Data excerpts:
(* ===== verification/TaskQueue.v ===== *)
(** * Timers and deferred interrupt work (src/kernel/interrupt.c)

    [add_timer] keeps the timer queue sorted by deadline, [add_task] keeps
    the queue of deferred handlers sorted by priority or runs a more urgent
    one at once, and [process_task] runs what may preempt the current work.
    The two insertion loops differ only in the comparison and in what happens
    at the head of the queue, so they share [move_forward]. *)

From Stdlib Require Import Sorted.
From S2P Require Import Prelude Cpu RingBuf.

Definition INIT_PRIO : Z := 2147483647.

Record timer_queue_element := mk_timer {
  t_handler : Z;
  cur_ticks : Z;
  duration_ticks : Z;
  t_data : Z;
}.

Record task_queue_element := mk_task {
  k_handler : Z;
  priority : Z;
  k_data : Z;
}.

(** ** The insertion loop *)

Section Move.
Context {A : Type}.

(** From cell [idx], swap the new element towards the consumer as long as
    [less] holds of the one before it; true if the consumer was reached. *)
Fixpoint move_forward (fuel : nat) (less : A → bool) (idx : Z) : M (rst A) bool :=
  match fuel with
  | O => spin
  | S fuel' =>
      s ← get_st;
      let cmp_idx := Z.rem (idx + BUFLEN - 1) BUFLEN in
      if idx =? consumer_idx (r_buf s) then mret true
      else
        y ← cell_get cmp_idx;
        if less y then
          tmp ← cell_get idx;
          y ← cell_get cmp_idx;
          cell_set idx y ;;
          cell_set cmp_idx tmp ;;
          move_forward fuel' less ((if idx =? 0 then idx + BUFLEN else idx) - 1)
        else mret false
  end.

End Move.

(** ** Timers *)

Record tst := mk_tst {
  timer_queue : rst timer_queue_element;
  cntpct : Z;     (* cntpct_el0, the counter *)
  cntp_tval : Z;  (* cntp_tval_el0, the programmed interval *)
  timer_int_on : bool;
}.

Definition set_timer_queue (q : rst timer_queue_element) (s : tst) : tst :=
  mk_tst q (cntpct s) (cntp_tval s) (timer_int_on s).
Definition set_tval (v : Z) (s : tst) : tst := mk_tst (timer_queue s) (cntpct s) v (timer_int_on s).
Definition on_timers {B} (m : M (rst timer_queue_element) B) : M tst B := zoom timer_queue set_timer_queue m.

Definition deadline (e : timer_queue_element) : Z := u64 (cur_ticks e + duration_ticks e).

Definition add_timer (callback duration data : Z) : M tst unit :=
  s ← get_st;
  let idx := producer_idx (r_buf (timer_queue s)) in
  if ring_buf_full (r_buf (timer_queue s)) then spin
  else
    count ← gets cntpct;
    let element := mk_timer callback count duration data in
    on_timers (ring_buf_produce element) ;;
    at_head ← on_timers (move_forward 512 (λ e, u64 (count + duration) <? deadline e) idx);
    if (at_head : bool) then modify (set_tval duration) else mret tt.

(** [process_timer], after the expired timer's own handler has run. *)
Definition process_timer_reprogram : M tst unit :=
  s ← get_st;
  (if negb (ring_buf_empty (r_buf (timer_queue s))) then
     e ← on_timers (cell_get (consumer_idx (r_buf (timer_queue s))));
     count ← gets cntpct;
     modify (set_tval (u64 (cur_ticks e + duration_ticks e - count)))
   else mret tt) ;;
  modify (λ s, mk_tst (timer_queue s) (cntpct s) (cntp_tval s) true).

(** ** Deferred tasks *)

Section Tasks.
Context {X : Type}.

Record tqs := mk_tqs {
  task_queue : rst task_queue_element;
  cur_priority : Z;
  q_ext : X;
}.

Definition set_task_queue (q : rst task_queue_element) (s : tqs) : tqs := mk_tqs q (cur_priority s) (q_ext s).
Definition set_cur_priority (p : Z) (s : tqs) : tqs := mk_tqs (task_queue s) p (q_ext s).
Definition set_qext (x : X) (s : tqs) : tqs := mk_tqs (task_queue s) (cur_priority s) x.
Definition on_tasks {B} (m : M (rst task_queue_element) B) : M tqs B := zoom task_queue set_task_queue m.

(** What the function pointed to by [handler] does when called with [data]. *)
Variable call : Z → Z → M tqs unit.

(** [fuel] bounds the number of tasks run in one call. *)
Fixpoint process_task (fuel : nat) (task : option task_queue_element) : M tqs unit :=
  match fuel with
  | O => spin
  | S fuel' =>
      tmp ← gets cur_priority;
      next ← match task with
             | Some e => mret (Some e)
             | None =>
                 s ← get_st;
                 if ring_buf_empty (r_buf (task_queue s)) then mret None
                 else
                   e ← on_tasks (cell_get (consumer_idx (r_buf (task_queue s))));
                   if cur_priority s <? priority e then mret None
                   else e ← on_tasks ring_buf_consume; mret (Some e)
             end;
      match next with
      | None => mret tt
      | Some element =>
          modify (set_cur_priority (priority element)) ;;
          on_tasks (r_on_cpu enable_int) ;;
          call (k_handler element) (k_data element) ;;
          on_tasks (r_on_cpu disable_int) ;;
          modify (set_cur_priority tmp) ;;
          process_task fuel' None
      end
  end.

Definition add_task (fuel : nat) (callback prio data : Z) : M tqs unit :=
  let element := mk_task callback prio data in
  cur ← gets cur_priority;
  if prio <? cur then process_task fuel (Some element)
  else
    s ← get_st;
    let idx := producer_idx (r_buf (task_queue s)) in
    if ring_buf_full (r_buf (task_queue s)) then spin
    else
      on_tasks (ring_buf_produce element) ;;
      _ ← on_tasks (move_forward 512 (λ e, prio <? priority e) idx);
      mret tt.
End Tasks.
Arguments tqs : clear implicits.

(** ** The insertion loop on sequences *)

Section MoveThm.
Context {A : Type}.
Implicit Types (r : ring_buf A) (l : list A).

(** The sequence is in non-decreasing order of [key]. *)
Definition sorted_by (key : A → Z) l : Prop :=
  ∀ i j x y, (i ≤ j)%nat → l !! i = Some x → l !! j = Some y → key x ≤ key y.

(** Insertion behind all elements whose key is not larger. *)
Fixpoint insert_by (key : A → Z) (x : A) l : list A :=
  match l with
  | [] => [x]
  | y :: l' => if key x <? key y then x :: y :: l' else y :: insert_by key x l'
  end.

Definition swap_cells (i j : Z) (x y : A) r : ring_buf A :=
  mk_ring (producer_idx r) (consumer_idx r) (<[j := x]> (<[i := y]> (rbuf r))).

Lemma holds_cell r l1 x l2 : rholds r (l1 ++ x :: l2) →
  rbuf r !! ((consumer_idx r + Z.of_nat (length l1)) mod BUFLEN) = Some x.
Proof. intros Hr. apply (rh_elt _ _ Hr). by rewrite lookup_app_r, Nat.sub_diag by lia. Qed.

Lemma holds_swap r l1 y x l2 :
  rholds r (l1 ++ y :: x :: l2) →
  let c := consumer_idx r in let n := Z.of_nat (length l1) in
  rholds (swap_cells ((c + (n + 1)) mod BUFLEN) ((c + n) mod BUFLEN) x y r) (l1 ++ x :: y :: l2).
Proof.
  intros [H1 H2 H3 H4 H5] c n. rewrite length_app in *. simpl in *.
  assert (Hne : (c + (n + 1)) mod BUFLEN ≠ (c + n) mod BUFLEN).
  { intros E%ring_mod_inj; unfold BUFLEN, n in *; lia. }
  split; simpl; rewrite ?length_app; simpl; [done| |lia|done|].
  - intros i Hi. rewrite !lookup_insert_is_Some'. auto.
  - intros i z Hz. fold c. destruct (decide (i = length l1)) as [->|Hi].
    { rewrite lookup_app_r, Nat.sub_diag in Hz by lia. injection Hz as <-. apply lookup_insert_eq. }
    destruct (decide (i = S (length l1))) as [->|Hi'].
    { rewrite lookup_app_r in Hz by lia. replace (S (length l1) - length l1)%nat with 1%nat in Hz by lia.
      injection Hz as <-. replace (c + Z.of_nat (S (length l1))) with (c + (n + 1)) by lia.
      rewrite lookup_insert_ne by done. apply lookup_insert_eq. }
    assert (Hlt : (i < length l1 + S (S (length l2)))%nat).
    { apply lookup_lt_Some in Hz. rewrite length_app in Hz. simpl in Hz. lia. }
    rewrite !lookup_insert_ne.
    + apply H5. destruct (decide (i < length l1)%nat).
      * rewrite lookup_app_l in Hz |- * by lia. done.
      * rewrite lookup_app_r in Hz |- * by lia. destruct (i - length l1)%nat as [|[|k]] eqn:E; [lia|lia|done].
    + intros E%ring_mod_inj; unfold BUFLEN, n in *; lia.
    + intros E%ring_mod_inj; unfold BUFLEN, n in *; lia.
Qed.

Lemma wp_move less fuel : ∀ l1 x l2 (s : rst A) (Q : bool → rst A → Prop),
  rholds (r_buf s) (l1 ++ x :: l2) → (length l1 < fuel)%nat →
  (∀ m1 m2 r, l1 = m1 ++ m2 → (∀ y, y ∈ m2 → less y = true) →
     (match last m1 with None => True | Some y => less y = false end) →
     rholds r (m1 ++ x :: m2 ++ l2) → Q (bool_decide (m1 = [])) (set_rbuf r s)) →
  wp (move_forward fuel less ((consumer_idx (r_buf s) + Z.of_nat (length l1)) mod BUFLEN)) Q s.
Proof.
  induction fuel as [|fuel IH]; intros l1 x l2 s Q Hr Hf HQ; [lia|]. cbn [move_forward].
  wp_step. apply wp_get_st. set (c := consumer_idx (r_buf s)) in *.
  pose proof (rh_cons _ _ Hr) as Hc. fold c in Hc. pose proof (rh_len _ _ Hr) as Hlen. rewrite length_app in Hlen. simpl in Hlen.
  destruct l1 as [|y l1 _] using rev_ind.
  { simpl. rewrite Z.add_0_r, Z.mod_small by done. rewrite Z.eqb_refl. wp_step.
    specialize (HQ [] [] (r_buf s)). simpl in HQ. destruct s. apply HQ; set_solver. }
  rewrite length_app in *. simpl length in *. rewrite <- app_assoc in Hr. simpl in Hr.
  pose proof (ring_mod_range (c + Z.of_nat (length l1 + 1))) as Hidx.
  destruct (Z.eqb_spec ((c + Z.of_nat (length l1 + 1)) mod BUFLEN) c) as [E|_].
  { exfalso. rewrite <- (Z.mod_small c BUFLEN) in E at 2 by done.
    rewrite <- (Z.add_0_r c) in E at 2. apply ring_mod_inj in E; unfold BUFLEN in *; lia. }
  rewrite rem_mod_buf, mod_back by (unfold BUFLEN in *; lia).
  replace (Z.of_nat (length l1 + 1) - 1) with (Z.of_nat (length l1)) by lia.
  pose proof (holds_cell _ _ _ _ Hr) as Hy. fold c in Hy.
  assert (Hx : rbuf (r_buf s) !! ((c + Z.of_nat (length l1 + 1)) mod BUFLEN) = Some x).
  { apply (rh_elt _ _ Hr). rewrite lookup_app_r by lia. by replace (length l1 + 1 - length l1)%nat with 1%nat by lia. }
  wp_step. apply (wp_cell_get _ y); [done|]. destruct (less y) eqn:El.
  - wp_step. apply (wp_cell_get _ x); [done|]. wp_step. apply (wp_cell_get _ y); [done|].
    wp_step. apply wp_cell_set; [eauto|]. wp_step. apply wp_cell_set.
    { simpl. rewrite lookup_insert_is_Some'. eauto. }
    pose proof (holds_swap _ _ _ _ _ Hr) as Hr'. cbn zeta in Hr'. fold c in Hr'.
    replace (Z.of_nat (length l1) + 1) with (Z.of_nat (length l1 + 1)) in Hr' by lia.
    set (r' := swap_cells _ _ _ _ _) in Hr'.
    change (set_rbuf _ _) with (set_rbuf r' s).
    replace ((if (c + Z.of_nat (length l1 + 1)) mod BUFLEN =? 0 then (c + Z.of_nat (length l1 + 1)) mod BUFLEN + BUFLEN
      else (c + Z.of_nat (length l1 + 1)) mod BUFLEN) - 1) with ((c + Z.of_nat (length l1)) mod BUFLEN).
    2:{ clear -Hidx. unfold BUFLEN in *. case_match; Z.div_mod_to_equations; lia. }
    apply (IH l1 x (y :: l2) (set_rbuf r' s) Q); [exact Hr'|lia|].
    intros m1 m2 r -> Hm2 Hm1 Hrr. apply (HQ m1 (m2 ++ [y]) r); [by rewrite app_assoc| |done|by rewrite <- app_assoc].
    intros z [?| ->%list_elem_of_singleton]%elem_of_app; auto.
  - wp_step. specialize (HQ (l1 ++ [y]) [] (r_buf s)).
    rewrite bool_decide_false in HQ by (by destruct l1). destruct s. apply HQ; [by rewrite app_nil_r|set_solver| |].
    + by rewrite last_snoc.
    + by rewrite <- app_assoc.
Qed.

Lemma insert_by_split key x m1 m2 :
  (∀ y, y ∈ m1 → key y ≤ key x) → (∀ y, y ∈ m2 → key x < key y) →
  insert_by key x (m1 ++ m2) = m1 ++ x :: m2.
Proof.
  intros H1 H2. induction m1 as [|y m1 IH]; simpl.
  - destruct m2 as [|z m2]; [done|]. simpl. destruct (Z.ltb_spec (key x) (key z)); [done|].
    pose proof (H2 z ltac:(by left)). lia.
  - pose proof (H1 y ltac:(by left)). destruct (Z.ltb_spec (key x) (key y)); [lia|].
    f_equal. apply IH. intros z Hz. apply H1. by right.
Qed.

Lemma sorted_last key m1 m2 x y : sorted_by key (m1 ++ m2) → last m1 = Some y → x ∈ m1 → key x ≤ key y.
Proof.
  intros Hs Hl Hx. apply list_elem_of_lookup in Hx as [i Hi]. rewrite last_lookup in Hl.
  pose proof (lookup_lt_Some _ _ _ Hi). eapply (Hs i (pred (length m1))); [lia| |]; rewrite lookup_app_l by lia; done.
Qed.

Lemma sorted_insert key x l : sorted_by key l → sorted_by key (insert_by key x l).
Proof.
  intros Hs.
  assert (H : ∀ l, sorted_by key l ↔ StronglySorted (λ a b, key a ≤ key b) l).
  { intros k. split.
    - induction k as [|a k IH]; intros Hk; constructor.
      + apply IH. intros i j u v Hij Hu Hv. apply (Hk (S i) (S j)); [lia|done|done].
      + apply Forall_lookup_2. intros i v Hv. apply (Hk 0%nat (S i)); [lia|done|done].
    - intros Hk. induction Hk as [|a k Hk IH Ha]; intros i j u v Hij Hu Hv; [done|].
      destruct i as [|i], j as [|j]; simpl in *; simplify_eq; [done| |lia|].
      + by eapply (Forall_lookup_1 _ _ _ _ Ha).
      + apply (IH i j); [lia|done|done]. }
  apply H. apply H in Hs. induction Hs as [|a k Hk IH Ha]; simpl; [by repeat constructor|].
  destruct (Z.ltb_spec (key x) (key a)) as [Hlt|Hge]; constructor; [by constructor| |done|].
  - constructor; [lia|]. eapply Forall_impl; [exact Ha|]. simpl. intros. lia.
  - clear -Ha Hge. induction k as [|b k IH]; simpl; [by repeat constructor|]. inversion_clear Ha as [|? ? Hb Hk].
    case_match; repeat constructor; auto; lia.
Qed.

Lemma insert_by_perm key x l : insert_by key x l ≡ₚ x :: l.
Proof. induction l as [|y l IH]; simpl; [done|]. case_match; [done|]. rewrite IH. apply Permutation_swap. Qed.
End MoveThm.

WHAT IS BEING ASKED » Search the records for the string "Import" and return every line in which it occurs.

SOLUTION FOR THIS EXERCISE »
From Stdlib Require Import Sorted.
From S2P Require Import Prelude Cpu RingBuf.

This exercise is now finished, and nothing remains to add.